Thai Life Insurance maintains solid capitalisation, says Fitch
Its new business value (NBV) margin remained stable at 62%.
Thai Life Insurance Public Company Limited (TLI) is seen to maintain solid capitalisation and stable earnings, supported by a strong market position and sound risk-based capitalisation, assessed Fitch Ratings.
TLI’s financial performance stayed steady despite economic challenges and high medical inflation. Its annualised return on equity stood at 11% for the first nine months of 2024, consistent with its 2022 to 2024 average of 10%.
The company's new business value (NBV) margin remained stable at 62%, supported by endowment and whole life products, whilst the contribution from insurance riders declined slightly but remained strong at 92%.
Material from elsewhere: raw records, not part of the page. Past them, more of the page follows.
(* ===== verification/SarifJson.v ===== *)
(** * Emitted documents as JSON texts

    Which documents have a UTF-8 text, and what [json.loads] makes of the text
    [_canonical_serialize] wrote: the same document with every dict sorted. *)
From stdpp Require Import base tactics list gmap strings.
From Stdlib Require Import ZArith Lia.
From S2P Require Import Prelude PyData Sha256 Ordering PyDict Json PyText Identity JsonParse JsonSpec JsonRoundTrip BoundRules Sarif.

Open Scope Z_scope.
Open Scope py_scope.

(** ** Texts with an encoding *)

Definition encodes (s : pystr) : Prop := is_Some (utf8_encode s).

Lemma encodes_nil : encodes [].
Proof. by eexists. Qed.

Lemma encodes_cons c s : encodes (c :: s) <-> is_Some (utf8_char c) /\ encodes s.
Proof.
  unfold encodes. cbn. destruct (utf8_char c), (utf8_encode s); split; try (intros [? [=]]; fail); try (intros [[? [=]] [? [=]]]; fail);
    intros; try split; by eexists.
Qed.

Lemma encodes_app s t : encodes (s ++ t) <-> encodes s /\ encodes t.
Proof.
  induction s as [|c s IH]; [split; [split; [apply encodes_nil|done]|by intros [_ ?]]|].
  cbn [app]. rewrite !encodes_cons, IH. tauto.
Qed.

Lemma encodes_concat l : encodes (concat l) <-> Forall encodes l.
Proof.
  induction l as [|s l IH]; [split; [constructor|intros _; apply encodes_nil]|].
  cbn [concat]. by rewrite encodes_app, Forall_cons, IH.
Qed.

Lemma utf8_char_ascii c : 0 <= c < 128 -> utf8_char c = Some [c].
Proof. intros H. unfold utf8_char. destruct (Z.ltb_spec c 0), (Z.ltb_spec c 128); try done; lia. Qed.

Lemma encodes_ascii s : Forall (fun c => 0 <= c < 128) s -> encodes s.
Proof.
  induction 1 as [|c s Hc Hs IH]; [apply encodes_nil|]. rewrite encodes_cons, utf8_char_ascii by done. split; [by eexists|done].
Qed.

Lemma encode_append s t bs : utf8_encode s = Some bs -> Forall (fun c => 0 <= c < 128) t -> utf8_encode (s ++ t) = Some (bs ++ t).
Proof.
  intros Hs Ht. revert bs Hs. induction s as [|c s IH]; intros bs; cbn.
  - intros [= <-]. cbn. induction Ht as [|c t Hc Ht IH]; [done|]. cbn. by rewrite utf8_char_ascii, IH.
  - destruct (utf8_char c) as [bc|], (utf8_encode s) as [bs'|]; try done. intros [= <-]. rewrite (IH bs' eq_refl). by rewrite app_assoc.
Qed.

(** A decidable form, for texts of the source. *)
Definition asciib (s : pystr) : bool := forallb (fun c => (0 <=? c) && (c <? 128)) s.

Lemma asciib_encodes s : asciib s = true -> encodes s.
Proof.
  unfold asciib. rewrite forallb_forall. intros H. apply encodes_ascii, Forall_forall. intros c Hc.
  apply list_elem_of_In, H in Hc. lia.
Qed.

Lemma encodes_escape c : is_Some (utf8_char c) -> encodes (escape_char c).
Proof.
  intros Hc. assert (H0 : 0 <= c) by (destruct Hc as [b Hb]; unfold utf8_char in Hb; destruct (Z.ltb_spec c 0); [done|lia]).
  unfold escape_char, str. cbn.
  repeat match goal with
  | |- context [if ?x =? ?y then _ else _] => destruct (Z.eqb_spec x y); [by eexists|]
  | |- context [if ?x <? ?y then _ else _] => destruct (Z.ltb_spec x y)
  end.
  - assert (Ha : forall d, 0 <= d < 16 -> 0 <= hex_digit d < 128) by (intros d Hd; unfold hex_digit; destruct (Z.ltb_spec d 10); lia).
    apply encodes_ascii. repeat constructor; try lia; apply Ha; div_lia.
  - rewrite encodes_cons. split; [done|apply encodes_nil].
Qed.

Lemma encodes_json_string s : encodes s -> encodes (json_string s).
Proof.
  intros Hs. unfold json_string. rewrite !encodes_app, encodes_concat. split_and!; [by eexists| |by eexists].
  induction s as [|c s IH]; [constructor|]. apply encodes_cons in Hs as [Hc Hs]. constructor; [by apply encodes_escape|by apply IH].
Qed.

Lemma encodes_int z : encodes (str_of_int z).
Proof.
  apply encodes_ascii. unfold str_of_int. assert (Hd : forall n, 0 <= n -> Forall (fun c => 0 <= c < 128) (decimal n)).
  { intros n Hn. destruct (decimal_spec n Hn) as [[H _] _]. eapply Forall_impl; [exact H|]. cbn. lia. }
  destruct (Z.ltb_spec z 0); [constructor; [lia|]|]; apply Hd; lia.
Qed.

(** Every string and key of a document. *)
Fixpoint texts (v : json) : list pystr :=
  match v with
  | JStr s => [s]
  | JList l => concat (map texts l)
  | JObj items => concat (map (fun kv => kv.1 :: texts kv.2) items)
  | _ => []
  end.

Lemma encodes_items close l : 0 <= close < 128 -> Forall encodes l -> encodes (join_items close l).
Proof.
  intros Hc H. assert (He : encodes [close]) by (rewrite encodes_cons, utf8_char_ascii by done; split; [by eexists|apply encodes_nil]).
  induction H as [|s l Hs Hl IH]; [done|]. destruct l as [|t l]; cbn [join_items]; rewrite !encodes_app; [done|].
  split_and!; [done|by eexists|done].
Qed.

Lemma encodes_render v : Forall encodes (texts v) -> encodes (render v).
Proof.
  induction v as [|[]| | |l IH|items IH] using json_nested_ind; intros H; cbn [texts] in H; try (by eexists); cbn [render].
  - apply encodes_int.
  - apply encodes_json_string. exact (Forall_inv H).
  - apply encodes_cons. split; [by eexists|]. apply encodes_items; [lia|]. rewrite Forall_concat, Forall_fmap in H.
    apply Forall_fmap. induction IH as [|x l Hx Hl IH']; [constructor|]. apply Forall_cons in H as [H1 H2].
    constructor; [by apply Hx|by apply IH'].
  - apply encodes_cons. split; [by eexists|]. apply encodes_items; [lia|]. rewrite Forall_concat, Forall_fmap in H.
    apply Forall_fmap. induction IH as [|[k x] l Hx Hl IH']; [constructor|].
    apply Forall_cons in H as [[H1 H3]%Forall_cons H2]. cbn in *.
    constructor; [|by apply IH']. cbn. apply encodes_app. split; [by apply encodes_json_string|].
    apply encodes_cons. split; [by eexists|by apply Hx].
Qed.

Lemma texts_canon v : texts (canon v) ≡ₚ texts v.
Proof.
  induction v as [| | | |l IH|items IH] using json_nested_ind; try done; cbn [canon texts].
  - induction IH as [|x l Hx Hl IH']; [done|]. cbn. by rewrite Hx, IH'.
  - rewrite py_sorted_perm. induction IH as [|[k x] l Hx Hl IH']; [done|]. cbn in *. by rewrite Hx, IH'.
Qed.

Lemma encodes_dumps v : Forall encodes (texts v) -> encodes (dumps v).
Proof. intros H. apply encodes_render. by rewrite texts_canon. Qed.

(** ** Documents with unique keys *)

Fixpoint uniq (v : json) : Prop :=
  match v with
  | JList l => (fix all l := match l with [] => True | x :: l => uniq x /\ all l end) l
  | JObj items => NoDup items.*1 /\ (fix all l := match l with [] => True | kv :: l => uniq kv.2 /\ all l end) items
  | _ => True
  end.

Lemma uniq_list l : uniq (JList l) <-> Forall uniq l.
Proof. cbn. induction l as [|x l IH]; [by rewrite Forall_nil|]. rewrite Forall_cons, <-IH. done. Qed.

Lemma uniq_obj items : uniq (JObj items) <-> NoDup items.*1 /\ Forall (fun kv => uniq kv.2) items.
Proof. cbn. f_equiv. induction items as [|x l IH]; [by rewrite Forall_nil|]. rewrite Forall_cons, <-IH. done. Qed.

Lemma canon_keys items : (py_sorted key_leb (map (fun kv => (kv.1, canon kv.2)) items)).*1 ≡ₚ items.*1.
Proof. rewrite py_sorted_perm, <-list_fmap_compose. done. Qed.

Lemma fold_dict_set (items d : list (pystr * json)) : NoDup (d ++ items).*1 ->
  fold_left (fun d kv => dict_set d kv.1 kv.2) items d = d ++ items.
Proof.
  revert d. induction items as [|[k v] items IH]; intros d Hnd; cbn; [by rewrite app_nil_r|].
  assert (E : dict_set d k v = d ++ [(k, v)]).
  { rewrite fmap_app in Hnd. apply NoDup_app in Hnd as (_ & Hd & _). assert (Hk : k ∉ d.*1) by (intros Hk; by apply (Hd k Hk); left).
    clear -Hk. induction d as [|[k' w] d IH]; [done|]. cbn in *. apply not_elem_of_cons in Hk as [H1 H2].
    unfold str_eqb. rewrite bool_decide_false by congruence. by rewrite IH. }
  rewrite E, IH by (by rewrite <-app_assoc). by rewrite <-app_assoc.
Qed.

Lemma int_of_str z : int_of (str_of_int z) = z.
Proof.
  unfold str_of_int, int_of. destruct (Z.ltb_spec z 0).
  - destruct (decimal_spec (- z)) as [_ Hv]; [lia|]. cbn. lia.
  - destruct (decimal_spec z) as [_ Hv]; [lia|]. destruct (decimal_head z) as (c & t & E & Hc); [lia|].
    rewrite E in *. destruct (Z.eqb_spec c 45); [lia|done].
Qed.

Section documents.
Context `{PyRuntime}.

Definition default_int (s : pystr) : outcome json := Ok (JInt (int_of s)).

Lemma readable_canon_in good v : strings_in good v -> uniq v -> readable default_int dict_of_pairs good (canon v).
Proof.
  induction v as [| | |s|l IH|items IH] using json_nested_ind; intros Hs Hu; try done; cbn [canon].
  - cbn. unfold default_int. by rewrite int_of_str.
  - apply readable_list, Forall_fmap. rewrite uniq_list in Hu. rewrite strings_in_list in Hs.
    rewrite Forall_forall in *. intros x Hx. cbn. by apply IH; [|apply Hs|apply Hu].
  - apply readable_obj. rewrite uniq_obj in Hu. destruct Hu as [Hnd Hu]. rewrite strings_in_obj in Hs. split.
    + rewrite Forall_forall in *. intros x Hx%py_sorted_elem. apply list_elem_of_fmap in Hx as (kv & -> & Hx). cbn.
      destruct (Hs kv Hx) as [H1 H2]. split; [done|]. by apply IH; [|done|apply Hu].
    + unfold dict_of_pairs. rewrite fold_dict_set; [done|]. cbn. by rewrite canon_keys.
Qed.

Lemma texts_strings P v : Forall P (texts v) -> strings_in P v.
Proof.
  induction v as [| | |s|l IH|items IH] using json_nested_ind; intros Hp; try done; cbn [texts] in Hp.
  - exact (Forall_inv Hp).
  - apply strings_in_list. rewrite Forall_concat, Forall_fmap in Hp. rewrite Forall_forall in *. intros x Hx. by apply IH, Hp.
  - apply strings_in_obj. rewrite Forall_concat, Forall_fmap in Hp. rewrite Forall_forall in *. intros x Hx.
    specialize (Hp x Hx). cbn in Hp. apply Forall_cons in Hp as [H1 H2]. split; [done|]. by apply IH.
Qed.

Lemma readable_canon v : Forall encodes (texts v) -> uniq v -> readable default_int dict_of_pairs points (canon v).
Proof.
  intros He. apply readable_canon_in, texts_strings. eapply Forall_impl; [exact He|]. intros s [b Hb]. by eapply utf8_points.
Qed.
End documents.

(** ** Reading back *)

Lemma decode_pass n : forall bs s, (length bs <= n)%nat -> utf8_decode bs = Some s -> utf8_decode_pass bs = Some s.
Proof.
  induction n as [|n IH]; intros bs s Hn; [by destruct bs; [intros [= <-]|cbn in Hn; lia]|].
  assert (Hgo : forall c t, (length t <= n)%nat -> cons c <$> utf8_decode t = Some s -> cons c <$> utf8_decode_pass t = Some s).
  { intros c t Ht E. destruct (utf8_decode t) as [x|] eqn:Ex; [|done]. by rewrite (IH t x Ht Ex). }
  destruct bs as [|a t]; [done|]. cbn in Hn. cbn [utf8_decode utf8_decode_pass].
  destruct (a <? 128); [apply Hgo; lia|]. destruct t as [|b t]; [done|]. cbn in Hn.
  destruct (_ && _ && _); [apply Hgo; lia|]. destruct t as [|c t]; [done|]. cbn in Hn.
  destruct (_ && _ && _ && _).
  { destruct (_ <? 2048); [done|]. cbn [orb]. destruct (is_surrogate _); [done|]. apply Hgo; lia. }
  destruct t as [|d t]; [done|]. cbn in Hn. destruct (_ && _ && _ && _ && _); [|done].
  destruct (_ || _); [done|]. apply Hgo; lia.
Qed.

(** The bytes of an object start with a brace and a quote. *)
Lemma object_bytes items bs : items <> [] -> utf8_encode (dumps (JObj items)) = Some bs -> exists r, bs = 123 :: 34 :: r.
Proof.
  intros Hne. unfold dumps. cbn [canon render]. set (l := py_sorted _ _).
  destruct l as [|[k v] l'] eqn:E.
  { apply (f_equal length) in E. unfold l in E. rewrite length_py_sorted, length_map in E. by destruct items. }
  assert (Hr : exists r, [123] ++ join_items 125 (map (fun kv => json_string kv.1 ++ [58] ++ render kv.2) ((k, v) :: l')) = 123 :: 34 :: r).
  { destruct l' as [|[k' v'] l']; cbn; eauto. }
  destruct Hr as [r ->]. cbn. destruct (utf8_encode r) as [b|]; [|done]. intros [= <-]. by exists b.
Qed.

Section reading.
Context `{PyRuntime}.

Lemma json_loads_dumps items bs : items <> [] -> uniq (JObj items) -> Forall encodes (texts (JObj items)) ->
  utf8_encode (dumps (JObj items)) = Some bs -> json_loads (bs ++ [10]) = Ok (of_json (canon (JObj items))).
Proof.
  intros Hne Hu Ht E. assert (E' : utf8_encode (dumps (JObj items) ++ [10]) = Some (bs ++ [10])) by (apply encode_append; [done|by repeat constructor]).
  apply decode_encode, (decode_pass (length (bs ++ [10]))) in E'; [|done].
  destruct (object_bytes items bs Hne E) as [r ->]. unfold json_loads, decode_document.
  assert (Hd : detect_encoding ((123 :: 34 :: r) ++ [10]) = UTF8) by (destruct r; reflexivity).
  rewrite Hd, E'. cbn [obind]. unfold dumps.
  rewrite (loads_render_tail default_int parse_float parse_constant dict_of_pairs); [done| |by right].
  by apply readable_canon.
Qed.
End reading.

(** ** Values up to the order of their dicts *)

Definition value_key_leb (p q : pystr * pyval) : bool := str_leb p.1 q.1.

(** What a value reads back as. *)
Fixpoint norm (v : pyval) : pyval :=
  match v with
  | VList l => VList (map norm l)
  | VDict d => VDict (py_sorted value_key_leb (map (fun kv => (kv.1, norm kv.2)) d))
  | _ => v
  end.

Lemma of_json_canon j : of_json (canon j) = norm (of_json j).
Proof.
  induction j as [| | | |l IH|items IH] using json_nested_ind; try done; cbn [canon of_json norm].
  - f_equal. rewrite !map_map. by apply map_ext_Forall.
  - f_equal. rewrite <-(py_sorted_map key_leb value_key_leb) by done. f_equal. rewrite !map_map. apply map_ext_Forall.
    eapply Forall_impl; [exact IH|]. intros [k v] E. cbn in *. by rewrite E.
Qed.

(** A value that is a JSON document with unique keys and encodable texts. *)
Definition good (j : json) : Prop := uniq j /\ Forall encodes (texts j).
Definition plain (v : pyval) : Prop := exists j, v = of_json j /\ good j.

Lemma good_list l : good (JList l) <-> Forall good l.
Proof.
  unfold good. rewrite uniq_list. cbn [texts]. rewrite Forall_concat, Forall_fmap. rewrite !Forall_forall. unfold compose. naive_solver.
Qed.

Lemma good_obj items : good (JObj items) <-> NoDup items.*1 /\ Forall (fun kv => encodes kv.1 /\ good kv.2) items.
Proof.
  unfold good. rewrite uniq_obj. cbn [texts]. rewrite Forall_concat, Forall_fmap. rewrite !Forall_forall. unfold compose.
  setoid_rewrite Forall_cons. naive_solver.
Qed.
A stable investment yield above 3% has further supported earnings.
With a 13.4% market share in total premiums written in 2024, TLI remains the third-largest life insurer in Thailand.
TLI's risk-based capital (RBC) ratio improved to 410% at the end of the third quarter of 2024, up from 398% in 2023, remaining well above the regulatory requirement of 140%.
Fitch expects the company to maintain a strong capital buffer in the medium term.
However, TLI's exposure to risky assets remains high, with its Fitch-adjusted risky asset ratio at 185% in the third quarter of 2024, up from 182% in 2023.
The company’s portfolio includes equities, sub-investment-grade bonds, and sovereign bonds, which make up 50% of total investments, with 15% classified as risky under Fitch’s criteria.